# Assignment 1
In this assignment you will be creating tools for learning and testing language models.
The corpora that you will be working with are lists of tweets in 8 different languages that use the Latin script. The data is provided either formatted as CSV or as JSON, for your convenience. The end goal is to write a set of tools that can detect the language of a given tweet.


*As a preparation for this task, download the data files from the course git repository.

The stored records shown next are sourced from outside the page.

(* ===== verification/IdpCache.v ===== *)
(** * The cache of provider registries

    What [src/oidc/manager.go] (and [src/saml/manager.go]) promise of the
    per-tenant cache: its bound, what an eviction drops, and how old a registry
    may be that a tenant is served. Goroutines interleave between the sections
    the code runs under the manager's mutex; [step] is one of them. *)

From S2P Require Import Prelude Tenant Bytes World Crypto Secrets IdpManager IdpRegistry Oidc.

#[local] Open Scope string_scope.
#[local] Open Scope list_scope.

(** ** Interleavings *)

(** One locked section, or one write of the application to its own tables.
    [SGet] and [SReload] are the sections without inheritance, [SInstall],
    [SDrop] and [SLoad] those with it, which take records that were read before
    the lock. *)
Inductive section (S Rec Reg : Type) :=
  | SApp (f : S -> S)
  | SGet (t : ID)
  | SReload (t : ID)
  | SInvalidate (t : ID)
  | SPin (t : ID) (reg : option Reg)
  | SInstall (t : ID) (recs : list Rec)
  | SDrop (t : ID)
  | SLoad (t : ID) (recs : list Rec).
Arguments SApp {_ _ _} _.
Arguments SGet {_ _ _} _.
Arguments SReload {_ _ _} _.
Arguments SInvalidate {_ _ _} _.
Arguments SPin {_ _ _} _ _.
Arguments SInstall {_ _ _} _ _.
Arguments SDrop {_ _ _} _.
Arguments SLoad {_ _ _} _ _.

Section Cache.
Context (E : Env) {S Rec Def Reg : Type} {Sh : Shape Rec Def}.
Context (m : Manager (S := S) (Rec := Rec) (Reg := Reg)).
Local Abbreviation W := (world (mstate S Reg)).
Implicit Types (w : W) (t : ID) (l : list (section S Rec Reg)).

Definition regs (w : W) : gmap ID (cachedRegistry Reg) := ms_registries (w_store w).
Definition app (w : W) : S := ms_app (w_store w).
(** [NewJWTService]: the service and its keys, or the panic of a missing
    secret. [WithVerifiers] replaces the table. *)
Definition NewJWTService (cfg : JWTConfig) (signer : option Signer)
    (verifiers : gmap string Signer) : go (JWTService * Keys) :=
  let ks := Build_Keys (to_bytes (cfg_Secret cfg)) signer verifiers in
  match signer with
  | None =>
      if String.eqb (cfg_Secret cfg) "" then Panic "auth: jwt secret is empty"
      else Ret (Build_JWTService (cfg_TTL cfg) (cfg_Issuer cfg) (sign ks), ks)
  | Some _ => Ret (Build_JWTService (cfg_TTL cfg) (cfg_Issuer cfg) (sign ks), ks)
  end.

Context (E : Env) {S : Type} (j : JWTService) (ks : Keys).
Local Abbreviation M := (M S).

Definition keyFunc (is_hmac : bool) : go bytes :=
  if is_hmac then Ret (k_secret ks) else Fail errWrongAlgorithm.

Definition resolveVerifier (kid : string) : go Signer :=
  if negb (bool_decide (k_verifiers ks = ∅)) then
    match k_verifiers ks !! kid with
    | Some s => Ret s
    | None => Fail (invalidToken errUnknownKeyID)
    end
  else
    match k_signer ks with
    | None => Fail (invalidToken errUnknownKeyID)
    | Some s => Ret s
    end.

(** [if err != nil { return invalidToken(cause) }]. *)
Definition or_invalid {A} (o : option A) (cause : error) : go A :=
  match o with Some a => Ret a | None => Fail (invalidToken cause) end.

(** The delegated branch of [parseClaims]. *)
Definition parse_delegated (k : kind) (tokenStr : string) : M (claims_of k) :=
  match split_dots (to_bytes tokenStr) with
  | [p0; p1; p2] =>
      headerRaw ← lift (or_invalid (base64url_decode p0) errMalformedToken);
      hdr ← lift (or_invalid (UnmarshalHeader lib headerRaw) errMalformedToken);
      verifier ← lift (resolveVerifier hdr.2);
      if negb (String.eqb hdr.1 (sg_Alg verifier)) then fail (invalidToken errWrongAlgorithm)
      else
        sig ← lift (or_invalid (base64url_decode p2) errMalformedToken);
        wrap (fun _ => invalidToken errBadSignature)
          (lift (sg_Verify verifier (String.string_of_list_ascii (p0 ++ "."%char :: p1)) sig));;
        claimsRaw ← lift (or_invalid (base64url_decode p1) errMalformedToken);
        claims ← lift (or_invalid (Unmarshal lib k claimsRaw) errMalformedToken);
        n ← now E;
        wrap invalidToken (lift (Validate lib k n (jwt_issuer j) claims));;
        mret claims
  | _ => fail (invalidToken errMalformedToken)
  end.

The relevant files are under **lm-languages-data-new**:


*   en.csv (or the equivalent JSON file)
*   es.csv (or the equivalent JSON file)
*   fr.csv (or the equivalent JSON file)
*   in.csv (or the equivalent JSON file)
*   it.csv (or the equivalent JSON file)
*   nl.csv (or the equivalent JSON file)
*   pt.csv (or the equivalent JSON file)
*   tl.csv (or the equivalent JSON file)
*   test.csv (or the equivalent JSON file)





In [1]:
# imports
import pandas as pd
import numpy as np
from collections import Counter, defaultdict
import time
import glob
import os 
from sklearn.metrics import f1_score
from IPython.display import display


In [2]:
!git clone https://github.com/kfirbar/nlp-course.git

fatal: destination path 'nlp-course' already exists and is not an empty directory.




---



**Important note: please use only the files under lm-languages-data-new and NOT under lm-languages-data**


---



In [3]:

!ls nlp-course/lm-languages-data-new


'ls' is not recognized as an internal or external command,
operable program or batch file.


In [4]:
data_files = {'en_df': 'en.csv',
              'es_df': 'es.csv',
              'fr_df': 'fr.csv',
              'in_df': 'in.csv',
              'it_df': 'it.csv',
              'nl_df': 'nl.csv',
              'pt_df': 'pt.csv',
              'tl_df': 'tl.csv'}

    
directory = 'nlp-course/lm-languages-data-new/'    
for (key, value) in data_files.items():
    data_files[key] = directory + value
    
languages_list = list(data_files.keys())
start_token = '↠'
end_token = '↞'

**Part 1**

Write a function *preprocess* that iterates over all the data files and creates a single vocabulary, containing all the tokens in the data. **Our token definition is a single UTF-8 encoded character**. So, the vocabulary list is a simple Python list of all the characters that you see at least once in the data.

In [5]:
def preprocess():
    """
    data frame is table from 2 columns:
        1. tweet id
        2. tweet text
    """  
    tokens = []
    for path in data_files.values():
        df = pd.read_csv(path)
        for text in df['tweet_text'].values:
            tokens.extend(list(text))
    return list(set(tokens))

**Part 2**

Write a function lm that generates a language model from a textual corpus. The function should return a dictionary (representing a model) where the keys are all the relevant n-1 sequences, and the values are dictionaries with the n_th tokens and their corresponding probabilities to occur. For example, for a trigram model (tokens are characters), it should look something like:

{
  "ab":{"c":0.5, "b":0.25, "d":0.25},
  "ca":{"a":0.2, "b":0.7, "d":0.1}
}

which means for example that after the sequence "ab", there is a 0.5 chance that "c" will appear, 0.25 for "b" to appear and 0.25 for "d" to appear.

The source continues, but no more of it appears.